::: PROVIDED DATA :::

(** The instance has the declared fields and no other attribute. *)
Lemma construct_lookup (name : string) (a : Ann) (fi : FieldInfo) :
  NoDup (field_names m) ->
  (name, a, fi) ∈ fields m ->
  construct now m input !! name = Some (field_value now input (name, a, fi)).
Proof.
  intros Hnd Hin. unfold construct. apply elem_of_list_to_map_1.
  - rewrite <- list_fmap_compose. exact Hnd.
  - apply list_elem_of_fmap. exists (name, a, fi). split; [reflexivity | exact Hin].
Qed.

Lemma construct_lookup_None (name : string) :
  name ∉ field_names m -> construct now m input !! name = None.
Proof.
  intros Hnot. unfold construct. apply not_elem_of_list_to_map_1.
  rewrite <- list_fmap_compose. exact Hnot.
Qed.

End validation.

(** ** Minimum values and lengths of the request shapes *)

(** Closed, decidable facts about the declarations are settled by
    evaluation. *)
Ltac by_evaluation :=
  apply (bool_decide_unpack _); vm_compute; exact I.

Section request_shapes.
Import pydantic.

:::

ASSIGNMENT
The exact wording of every entry above should be written out again.

ANSWER TO THE PROBLEM
(** The instance has the declared fields and no other attribute. *)
Lemma construct_lookup (name : string) (a : Ann) (fi : FieldInfo) :
  NoDup (field_names m) ->
  (name, a, fi) ∈ fields m ->
  construct now m input !! name = Some (field_value now input (name, a, fi)).
Proof.
  intros Hnd Hin. unfold construct. apply elem_of_list_to_map_1.
  - rewrite <- list_fmap_compose. exact Hnd.
  - apply list_elem_of_fmap. exists (name, a, fi). split; [reflexivity | exact Hin].
Qed.

Lemma construct_lookup_None (name : string) :
  name ∉ field_names m -> construct now m input !! name = None.
Proof.
  intros Hnot. unfold construct. apply not_elem_of_list_to_map_1.
  rewrite <- list_fmap_compose. exact Hnot.
Qed.

End validation.

(** ** Minimum values and lengths of the request shapes *)

(** Closed, decidable facts about the declarations are settled by
    evaluation. *)
Ltac by_evaluation :=
  apply (bool_decide_unpack _); vm_compute; exact I.

Section request_shapes.
Import pydantic.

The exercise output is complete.